▶ DIRECTIONS:
Beginning with the first line of the data below, reproduce every line unchanged, ending with the line that holds "[head_dim] columns as".

[Data items]
(** X21: the pass, entry by entry.  Head [h] reads columns
    [h * 3 * head_dim ..] of the joint projection as its query, the next
    [head_dim] columns as its key and the next as its value; the weight of
    head [h] for query [i] and key [j] is the exponential of its scaled score
    over the sum for all heads; and the output is [o_proj] applied to the
    heads' weighted value sums laid side by side (column [e] comes from head
    [e / head_dim]). *)
Theorem forward_head_layout (self : t) (x : tensor) (mask : option tensor)
    (E H B T : nat) :
  configured self E E H = true -> shape x = [B; T; E] ->
  exists o w,
    forward_attention self x mask = Ok (o, w) /\
    (forall b h i j, b < B -> h < H -> i < T -> j < T ->
       data w [b; h; i; j] =
         Rdiv (exp (head_pair_score self x b h i j))
              (sum_n H (fun h' => exp (head_pair_score self x b h' i j)))) /\
    (forall b t c, b < B -> t < T ->
       data o [b; t; c] =
         Rplus (sum_n E (fun e =>
                  Rmult (sum_n T (fun j =>
                           Rmult (data w [b; e / head_dim self; t; j])
                                 (head_value self x b (e / head_dim self) j
                                    (e mod head_dim self))))
                        (weight (o_proj self) c e)))
               (bias (o_proj self) c)).
Proof.
  intros Hc Hx.
  destruct (MultiheadAttentionFacts.configured_spec _ _ _ _ Hc)
    as (HE & HH & H0 & Hmul & Hqi & Hqo & Hoi & Hoo).
  unfold forward_attention. rewrite Hx.
  set (hd := head_dim self) in *.
  destruct (linear_forward_ok (qkv_proj self) x [B; T] E Hx (eq_sym Hqi))
    as (qkv & E1 & Hs1).
  pose proof (linear_forward_data _ _ _ E1) as D1.
  rewrite E1. cbn [bind]. rewrite Hqo in Hs1. cbn [app] in Hs1.
  destruct (reshape_ok qkv [B; T; num_heads self; 3 * hd]) as (qkv2 & E2 & Hs2).
  { rewrite Hs1, HH. cbn [numel]. rewrite Hmul. ring. }
  pose proof (reshape_data _ _ _ E2) as D2.
  rewrite E2. cbn [bind]. rewrite HH in Hs2, D2. rewrite Hs1 in D2.
  destruct (permute_0213 _ _ _ _ _ Hs2) as (qkv3 & E3 & Hs3).
  pose proof (permute_0213_data _ _ _ _ _ _ Hs2 E3) as D3.
  rewrite E3. cbn [bind].
  destruct (chunk3_last_ok qkv3 [B; H; T] hd Hs3) as (q & k & v & E4 & Hq & Hk & Hv).
  pose proof (chunk3_last_data qkv3 [B; H; T] hd q k v Hs3 E4) as D4.
  rewrite E4. cbn [bind].
  destruct (attention_4d_data q k v mask B H T T hd hd Hq Hk Hv)
    as (values & w & E5 & Hsw & Hso & Dw & Dv).
  rewrite E5. cbn [bind].
  destruct (permute_0213 _ _ _ _ _ Hso) as (values2 & E6 & Hs6).
  pose proof (permute_0213_data _ _ _ _ _ _ Hso E6) as D6.
  rewrite E6. cbn [bind].
  destruct (reshape_ok values2 [B; T; E]) as (values3 & E7 & Hs7).
  { rewrite Hs6. cbn [numel]. rewrite Hmul. ring. }
  pose proof (reshape_data _ _ _ E7) as D7. rewrite Hs6 in D7.
  rewrite E7. cbn [bind].
  destruct (linear_forward_ok (o_proj self) values3 [B; T] E Hs7 (eq_sym Hoi))
    as (o & E8 & Hs8).
  pose proof (linear_forward_data _ _ _ E8) as D8.
  rewrite E8. cbn [bind].
  (* the three slices of the projection, per head *)
  assert (Hcol : forall b h t c, t < T -> h < H -> c < 3 * hd ->
            data qkv3 [b; h; t; c] = qkv_entry self x b t (h * (3 * hd) + c)).
  { intros b h t c Ht Hh Hcc.
    rewrite D3, D2.
    rewrite (reshape_split_index B T H (3 * hd) (3 * E) b t h c); try assumption.
    - apply (D1 [b; t] (h * (3 * hd) + c)).
    - rewrite Hmul. ring. }
  assert (Hqd : forall b h t l, t < T -> h < H -> l < hd ->
            data q [b; h; t; l] = head_query self x b h t l).
  { intros b h t l Ht Hh Hl. destruct (D4 [b; h; t] l) as (Eq & _ & _). cbn [app] in Eq. rewrite Eq.
    apply (Hcol b h t l Ht Hh). lia. }
  assert (Hkd : forall b h t l, t < T -> h < H -> l < hd ->
            data k [b; h; t; l] = head_key self x b h t l).
  { intros b h t l Ht Hh Hl. destruct (D4 [b; h; t] l) as (_ & Eq & _). cbn [app] in Eq. rewrite Eq.
    apply (Hcol b h t (hd + l) Ht Hh). lia. }
  assert (Hvd : forall b h t l, t < T -> h < H -> l < hd ->
            data v [b; h; t; l] = head_value self x b h t l).
  { intros b h t l Ht Hh Hl. destruct (D4 [b; h; t] l) as (_ & _ & Eq). cbn [app] in Eq. rewrite Eq.
    apply (Hcol b h t (2 * hd + l) Ht Hh). lia. }
  assert (Hscore : forall b h i j, i < T -> j < T -> h < H ->
            Rdiv (sum_n hd (fun l => Rmult (data q [b; h; i; l]) (data k [b; h; j; l])))
                 (sqrt (INR H))
            = head_pair_score self x b h i j).
  { intros b h i j Hi Hj Hh. unfold head_pair_score. fold hd. rewrite HH.
    f_equal. apply sum_n_ext. intros l Hl.
    rewrite (Hqd b h i l Hi Hh Hl), (Hkd b h j l Hj Hh Hl). reflexivity. }
  exists o, w. split; [reflexivity|]. split.
  - intros b h i j Hb Hh Hi Hj.
    rewrite (Dw b h i j Hb Hh), (Hscore b h i j Hi Hj Hh).
    f_equal. apply sum_n_ext. intros h' Hh'.
    rewrite (Hscore b h' i j Hi Hj Hh'). reflexivity.
  - intros b t c Hb Ht.
    pose proof (D8 [b; t] c) as Eo. cbn [app] in Eo. rewrite Eo, Hoi. f_equal.
    apply sum_n_ext. intros e He. f_equal.
    assert (Hhd : hd <> 0) by nia.
    assert (Heh : e / hd < H).
    { apply Nat.Div0.div_lt_upper_bound. rewrite Nat.mul_comm, <- Hmul. exact He. }
    assert (Hel : e mod hd < hd) by (apply Nat.mod_upper_bound; exact Hhd).
    cbn [app].
    rewrite D7, (reshape_merge_index B T H hd E b t e Hmul Ht He), D6.
    rewrite (Dv b (e / hd) t (e mod hd) Hb Heh).
    apply sum_n_ext. intros j Hj.
    rewrite (Hvd b (e / hd) j (e mod hd) Hj Heh Hel). reflexivity.
Qed.
(** The part of [StartAnalysis] from [a.mu.Lock()] on. *)
Definition launch (w : world) (currentID previousID : Z)
    (currentSnapshot previousSnapshot : Snapshot.t) : M (result SnapshotAnalysis.t) :=
  λ st,
    if running st
    then (inl ("another analysis is already running (snapshots "
               +:+ pretty (currentSnapshotID st) +:+ " vs "
               +:+ pretty (previousSnapshotID st) +:+ ")"), st)
    else
      let st1 := set_status true currentID previousID "Initializing" st in
      match analysisRepo_Create w currentID previousID st1 with
      | (inl err, st2) =>
          (inl ("failed to create analysis record: " +:+ err),
           set_status false (currentSnapshotID st2) (previousSnapshotID st2)
                      (progress st2) st2)
      | (inr analysis, st2) =>
          let '(_, st3) :=
            go {| job_analysis := analysis; job_current := currentSnapshot;
                  job_previous := previousSnapshot |} st2 in
          (inr (with_status AnalysisStatusRunning analysis), st3)
      end.

Definition StartAnalysis (w : world) (currentID previousID : Z)
    : M (result SnapshotAnalysis.t) :=
  do cur <- snapshots_GetByID w currentID;
  match cur with
  | inl err => ret (inl ("failed to get current snapshot: " +:+ err))
  | inr None => ret (inl ("current snapshot " +:+ pretty currentID +:+ " not found"))
  | inr (Some currentSnapshot) =>
      do prev <- snapshots_GetByID w previousID;
      match prev with
      | inl err => ret (inl ("failed to get previous snapshot: " +:+ err))
      | inr None =>
          ret (inl ("previous snapshot " +:+ pretty previousID +:+ " not found"))
      | inr (Some previousSnapshot) =>
          do found <- analysisRepo_GetByPair w currentID previousID;
          match found with
          | inl err => ret (inl ("failed to check for existing analysis: " +:+ err))
          | inr existing =>
              match existing with
              | Some ex =>
                  if decide (SnapshotAnalysis.Status ex = AnalysisStatusCompleted)
                  then
                    logger Info "returning existing completed analysis";;
                    ret (inr ex)
                  else launch w currentID previousID currentSnapshot previousSnapshot
              | None => launch w currentID previousID currentSnapshot previousSnapshot
              end
          end
      end
  end.

Definition completeAnalysisWithError (w : world) (analysis : SnapshotAnalysis.t)
    (err : error) : M SnapshotAnalysis.t :=
  let analysis' :=
    finished AnalysisStatusFailed (SnapshotAnalysis.Result analysis) err (now w)
             analysis in
  do u <- analysisRepo_Update w AtFailure analysis';
  match u with
  | Some _ => logger Error "failed to update analysis with error"
  | None => ret tt
  end;;
  ret analysis'.

(** The services of both snapshots are listed, then the prompt text is
    laid out (the layout is the world's [render_prompt]). *)
Definition buildPrompt (w : world) (current previous : Snapshot.t) : result string :=
  match services_List w (Snapshot.ID current) with
  | inl err => inl ("failed to list current services: " +:+ err)
  | inr currentServices =>
      match services_List w (Snapshot.ID previous) with
      | inl err => inl ("failed to list previous services: " +:+ err)
      | inr previousServices =>
          inr (render_prompt w current previous currentServices previousServices)
      end
  end.

(** [resp.Candidates[0].Content], or [None] when the guard
    [resp.Candidates == nil || len(resp.Candidates) == 0 ||
     resp.Candidates[0].Content == nil] holds. *)
Definition first_content (resp : Response) : option Content :=
  match Candidates resp with
  | [] => None
  | c :: _ => Content_ c
  end.

(** The first part that carries a function call. *)
Fixpoint find_function_call (parts : list Part.t) : option FunctionCall.t :=
  match parts with
  | [] => None
  | part :: rest =>
      match Part.FunctionCall part with
      | Some fc => Some fc
      | None => find_function_call rest
      end
  end.

(** [toMap]: marshal to JSON and read back as [map[string]any], which
    only an object (or null) allows. *)
Definition toMap (v : json) : result json :=
  match v with
  | JObject _ | JNull => inr v
  | _ => inl "json: cannot unmarshal into Go value of type map[string]interface {}"
  end.

Definition error_map (err : error) : json := JObject [("error", JString err)].

(** How the agentic loop is left: by a [return] after a fatal error, or
    by falling out of the [for] ([break], or the iteration cap). *)
Inductive loop_exit : Type :=
| Returned (analysis : SnapshotAnalysis.t)
| Left (resp : Response) (analysis : SnapshotAnalysis.t).
(* ===== verification/_CoqProject ===== *)
-Q . S2P
Prelude.v
GoLib.v
GoTime.v
GoNumber.v
Sha256.v
Base64.v
Webhook.v
Json.v
Contract.v
ContractFacts.v
Policy.v
Store.v
Redaction.v
AuditChain.v
GoText.v
Target.v
Alert.v
Correlator.v
Journal.v
Approval.v
Coordinator.v
RecoverySystem.v
Stabilization.v
Delivery.v
Outbox.v
Lifecycle.v
IncidentQuery.v
Observer.v
Report.v
Evidence.v
Docker.v
JsonText.v
JsonStruct.v
Runbook.v
AdminProtocol.v
AdminServer.v
AdminClient.v
Analysis.v
Llm.v
Service.v
ServerLife.v
GoPath.v
Config.v
Command.v
Telemetry.v
Acceptance.v
(* ===== verification/GoNumber.v ===== *)
(** The texts Go writes for durations ([time.Duration.String]) and for floats
    inside JSON ([strconv.AppendFloat] at the shortest precision, in the format
    [encoding/json] chooses), and what the text of a duration says. *)
From S2P Require Import Prelude GoLib GoTime.
From Stdlib Require Import SpecFloat DecimalString.
From stdpp Require Import options.
Local Open Scope Z_scope.

(** * Durations *)

(** [fmtFrac]: the lowest [prec] digits of [v] behind a point, without trailing
    zeros and without the point when none is left. *)
Definition fmtFrac (prec : nat) (v : Z) : list Z :=
  match trim_zeros (digits prec v) with [] => [] | l => 46 :: l end.
Definition fmtInt (v : Z) : list Z := bytes (itoa v).

(** [Duration.String] of a positive duration: one unit below a second, else
    hours and minutes as far as they are needed, and seconds. *)
Definition duration_bytes (u : Z) : list Z :=
  if u <? second then
    if u =? 0 then [48; 115]
    else if u <? 1000 then (fmtInt u ++ [110; 115])%list
    else if u <? millisecond then (fmtInt (u / 1000) ++ fmtFrac 3 u ++ [194; 181; 115])%list
    else (fmtInt (u / millisecond) ++ fmtFrac 6 u ++ [109; 115])%list
  else
    let s := u / second in
    ((if s / 60 =? 0 then []
      else (if s / 60 / 60 =? 0 then [] else fmtInt (s / 60 / 60) ++ [104]) ++ fmtInt (s / 60 mod 60) ++ [109]) ++
     fmtInt (s mod 60) ++ fmtFrac 9 u ++ [115])%list.
Definition duration_text (d : duration) : string :=
  of_bytes ((if d <? 0 then [45] else []) ++ duration_bytes (Z.abs d))%list.

Example duration_texts :
  map duration_text [0; 1; 1500; 999999; 2 * millisecond; 30 * second; 90 * minute; - (1500 * millisecond); minInt64] =
  ["0s"; "1ns"; of_bytes [49; 46; 53; 194; 181; 115]; of_bytes [57; 57; 57; 46; 57; 57; 57; 194; 181; 115]; "2ms"; "30s";
   "1h30m0s"; "-1.5s"; "-2562047h47m16.854775808s"].
Proof. vm_compute. reflexivity. Qed.

(** * Floats *)

Fixpoint zero_bytes (n : nat) : list Z := match n with O => [] | S n => 48 :: zero_bytes n end.

(** The values of [float64]: the finite ones have 53 bits of mantissa. *)
Definition float64_ok (m : positive) (e : Z) : bool := (Z.pos m <? 2 ^ 53) && (-1074 <=? e) && (e <=? 971).

(** The decimals of [nd] digits around [m * 2 ^ e], whose first digit counts
    [10 ^ (k - 1)]: the one below, and whether it and the next one are read back
    as this float.  Both sides are scaled by the same integer, a quarter of the
    last mantissa bit counting [b] and the last digit [a]. *)
Record decimal_choice := mkChoice { dc_down : Z; dc_down_ok : bool; dc_up_ok : bool; dc_nearest : Z }.
Definition choose (m : positive) (e k : Z) (nd : Z) : decimal_choice :=
  let p := k - nd in
  let a := 10 ^ Z.max p 0 * 2 ^ Z.max (2 - e) 0 in
  let b := 2 ^ Z.max (e - 2) 0 * 10 ^ Z.max (- p) 0 in
  let v := 4 * Z.pos m * b in
  let lower := (if (Z.pos m =? 2 ^ 52) && (-1074 <? e) then 4 * Z.pos m - 1 else 4 * Z.pos m - 2) * b in
  let upper := (4 * Z.pos m + 2) * b in
  let reads x := if Z.even (Z.pos m) then (lower <=? x) && (x <=? upper) else (lower <? x) && (x <? upper) in
  let c := v / a in
  let rest := 2 * (v - c * a) in
  mkChoice c (reads (c * a)) (reads ((c + 1) * a))
    (if rest <? a then c else if a <? rest then c + 1 else if Z.even c then c else c + 1).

▶ PROBLEM SOLUTION:
(** X21: the pass, entry by entry.  Head [h] reads columns
    [h * 3 * head_dim ..] of the joint projection as its query, the next
    [head_dim] columns as its key and the next as its value; the weight of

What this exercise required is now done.